03:42 Bientôt, elles sont quand même près de 2000 dans les rues.
03:45 Les détracteurs disent que ce sont évidemment des agents de l'Allemagne,
03:49 les accusent de remettre en cause l'Union sacrée,
03:52 mais l'opinion est plutôt favorable à ces jeunes filles.
03:55 Les journalistes aussi qui les côtoient,
03:56 puisque la plupart des journaux sont installés juste à côté,
03:59 dans le quartier de la Bourse, à Paris.
04:01 Et même si leur revendication en matière de salaire
04:03 semble légitime à la plupart des observateurs,
04:06 on estime que la réduction du temps de travail, là quand même, c'est abusé,
04:10 et que cette idée a été glissée par des fauteurs de trouble,
04:13 des monteurs de grève, aux innocentes midinettes
04:15 qui n'y auraient jamais pensé toutes seules.

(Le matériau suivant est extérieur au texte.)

(** A list never has the empty shape. *)
Lemma shape_scalar (v : json) :
  discover_shape v = Ok [] -> is_scalar v = true.
Proof.
  destruct v as [| | | |items|]; try reflexivity.
  cbn [discover_shape]. destruct (map discover_shape items) as [|[s|e] rest];
    try discriminate.
  destruct (forallb _ rest); discriminate.
Qed.

(** The items of a list with a shape all have the shape of the rest. *)
Lemma shape_list (items : list json) (n : nat) (s : list nat) :
  discover_shape (JList items) = Ok (n :: s) ->
  items = [] /\ n = 0%nat /\ s = [] \/
  items <> [] /\ n = List.length items /\
  Forall (fun v => discover_shape v = Ok s) items.
Proof.
  cbn [discover_shape].
  destruct items as [|v items]; [intros [= <- <-]; now left|].
  cbn [map]. destruct (discover_shape v) as [s'|e] eqn:Ev; [|discriminate].
  match goal with |- context [forallb ?f ?l] =>
    destruct (forallb f l) eqn:Ef end; [|discriminate].
  intros [= <- <-]. right. split; [discriminate|]. split; [reflexivity|].
  constructor; [exact Ev|].
  rewrite forallb_forall in Ef. apply Forall_forall. intros w Hw.
  specialize (Ef (discover_shape w) (in_map _ _ _ Hw)).
  destruct (discover_shape w); [|discriminate].
  now rewrite (shape_eqb_eq _ _ Ef).
Qed.

Lemma mapM_app_ok (A B : Type) (f : A -> result B) (l1 l2 : list A)
  (bs : list B) :
  mapM f (l1 ++ l2) = Ok bs ->
  exists bs1 bs2, mapM f l1 = Ok bs1 /\ mapM f l2 = Ok bs2.
Proof.
  revert bs. induction l1 as [|a l1 IH]; intros bs H.
  - exists [], bs. split; [reflexivity|exact H].
  - cbn [app mapM bind] in H |- *. destruct (f a) as [b|e]; [|discriminate].
    cbn [bind] in H |- *.
    destruct (mapM f (l1 ++ l2)) as [bs'|e] eqn:E; [|discriminate].
    destruct (IH _ eq_refl) as [bs1 [bs2 [H1 H2]]].
    rewrite H1. cbn [bind]. eauto.
Qed.

(** A point of shape [(2,)] whose scalars convert is a point. *)
Lemma shape_point (p : json) (vs : list float64) :
  discover_shape p = Ok [2%nat] ->
  mapM to_float (flatten p) = Ok vs ->
  is_point p = true.
Proof.
  intros Hs Hv. destruct p as [| | | |items|]; try discriminate.
  apply shape_list in Hs as [[_ [? _]]|[_ [Hn Hall]]]; [discriminate|].
  destruct items as [|lat [|lon [|? ?]]]; try discriminate.
  inversion Hall as [|? ? Hlat Hall']; subst.
  inversion Hall' as [|? ? Hlon _]; subst.
  apply shape_scalar in Hlat, Hlon.
  cbn [is_point]. rewrite Hlat, Hlon. cbn [andb].
  cbn [flatten flat_map] in Hv.
  destruct lat; try discriminate; destruct lon; try discriminate;
    cbn [flatten app mapM bind] in Hv; unfold converts;
    repeat match type of Hv with
           | context [to_float ?v] => destruct (to_float v); try discriminate
           end; reflexivity.
Qed.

04:18 Malgré tout, la mobilisation continue.
04:21 Le 23 mai, plus de 100 maisons de couture sont à l'arrêt.
04:24 Bientôt, emportées dans leur élan,
04:26 les midinettes vont même demander des augmentations,
04:28 les gourgandines, et au bout de deux semaines de grève,
04:31 elles obtiennent satisfaction.
04:32 La loi est votée en juin 1917.
04:35 C'est une victoire pour les femmes,
04:37 mais bientôt c'est une victoire aussi pour tout le monde,
04:39 puisque deux ans après, ce jour et demi de repos
04:41 est généralisé à tous les travailleurs.

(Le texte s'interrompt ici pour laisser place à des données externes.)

(** * blocking_queue: a mutex + condition-variable monitor over std::queue

    The development embeds [blocking_queue<T>] (blocking_queue.h) as an
    executable interleaving machine.  Every statement of the four member
    functions is one atomic step of the calling thread; a schedule is a list
    of actions, and [run] replays a schedule and collects the observable
    events.  The std library objects the class is built from are modelled by
    their documented behaviour:

    - [std::queue<T>]            a list, head = front, tail = back;
    - [std::mutex]               the identifier of the owning thread, if any;
    - [std::condition_variable]  the set of threads suspended in [wait];
      [notify_one] removes one of them, and a suspended thread may also be
      removed without any notification (spurious wake-up);
    - [cv.wait(lock, pred)]      [while (!pred()) cv.wait(lock);].

    The destructor of the lock object and the return to the caller form the
    last step of every call.  [std::move] out of [m_queue.front()] is a read
    of the head: the moved-from slot is discarded by the [m_queue.pop()] that
    follows under the same lock.

    Allocation failure in [m_queue.push] is outside the model: the buffer is
    unbounded, so the element count is a [nat]. *)

From stdpp Require Import base tactics option list sets gmap functions.
(** * ContentRecords plugin: tree model, bind index, resolver, record store

    A shallow embedding of the ContentRecords plugin of hyperbricks-plugins
    (package main, the file that defines [ContentRecordsPlugin]) and the
    properties of its template tree, bind index, view/action resolver,
    SQLite record store and inline-edit handler.

    Conventions of the embedding.
    - Go strings are byte strings ([string] of the standard library).  The
      library functions [strings.TrimSpace], [strings.ToLower] and
      [strings.EqualFold] are modelled on the ASCII range.
    - A Go [map[string]interface{}] is an association list; the order of the
      list stands for the (unspecified) iteration order of the Go map, and a
      lookup returns the first entry of a key.
    - The in-place updates of [setAtPath] are modelled by returning the new
      tree; the template is assumed to be a tree (no sub-map is shared
      between two positions).
    - [int64] record ids are integers of [Z]; the program performs no
      arithmetic on them.  SQLite computes the next id of the AUTOINCREMENT
      column, and refuses the INSERT once the largest [int64] was used.
    - The SQLite store is modelled by its two tables and the counter of the
      AUTOINCREMENT column; a statement fails on a constraint violation or
      when the ids are used up (I/O failures of the engine are not
      modelled).  [CURRENT_TIMESTAMP] is the argument [now] of the
      functions that write.
    - A function that writes runs one transaction.  The model follows the
      variable [err] that the deferred function of each of them tests: a
      failing call rolls its transaction back when that variable holds the
      error, and otherwise returns with the transaction open, which
      [TxOpen] of the [failure] records.  The tables a call returns are the
      committed ones.
    - A call is modelled on a database that no other transaction holds.
      SQLite keeps the write lock of a transaction that is left open, so
      that later writes fail with "database is locked"; what calls do under
      that lock is not modelled, and no property below is about a call that
      follows one with [TxOpen].
    - [collectBinds] and [hasBoundaryPlugin] recurse into the normalization
      of an interface-keyed map, which is no sub-term of the map; their
      recursion is bounded by a fuel, set to the height of the value, and
      shown to be enough.
    - Of the HTTP request and the context the handler reads, the model
      keeps what the handler observes: the method, the content type, the
      decoded payload, the inputs by key, and the outcome of an upload.
    - [collectFlaggedBindKeysInto] and [filterNodeByFlag] are bounded by a
      fuel in the same way as [collectBinds].
    - The two built-in listings are modelled on the table [records]; a
      query of the configuration is run by the parameter [runQuery].
    - Where a loop ranges over a Go map and its order can matter, the order
      is a parameter ([entries] of [fillInstance], [rangeFields]); the
      properties hold for every order.
    - [applyInlineAttributes] is a parameter of [buildList]. *)

From Stdlib Require Import ZArith List Ascii String Bool Lia DecimalString DecimalPos.
From stdpp Require Import base option list gmap strings fin_maps sorting.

04:44 Et oui Stéphane, c'est à ces frivoles midinettes
04:46 que nous devons notre week-end.
04:48 Comme dirait Maggie Smith dans "Dawton Abbey",
04:52 "A week-end? What is a week-end?"
04:56 Vous vous souvenez ?
04:57 Mais à yokel époque, merci beaucoup Ivan,
05:00 grâce aux midinettes, nous avons notre week-end.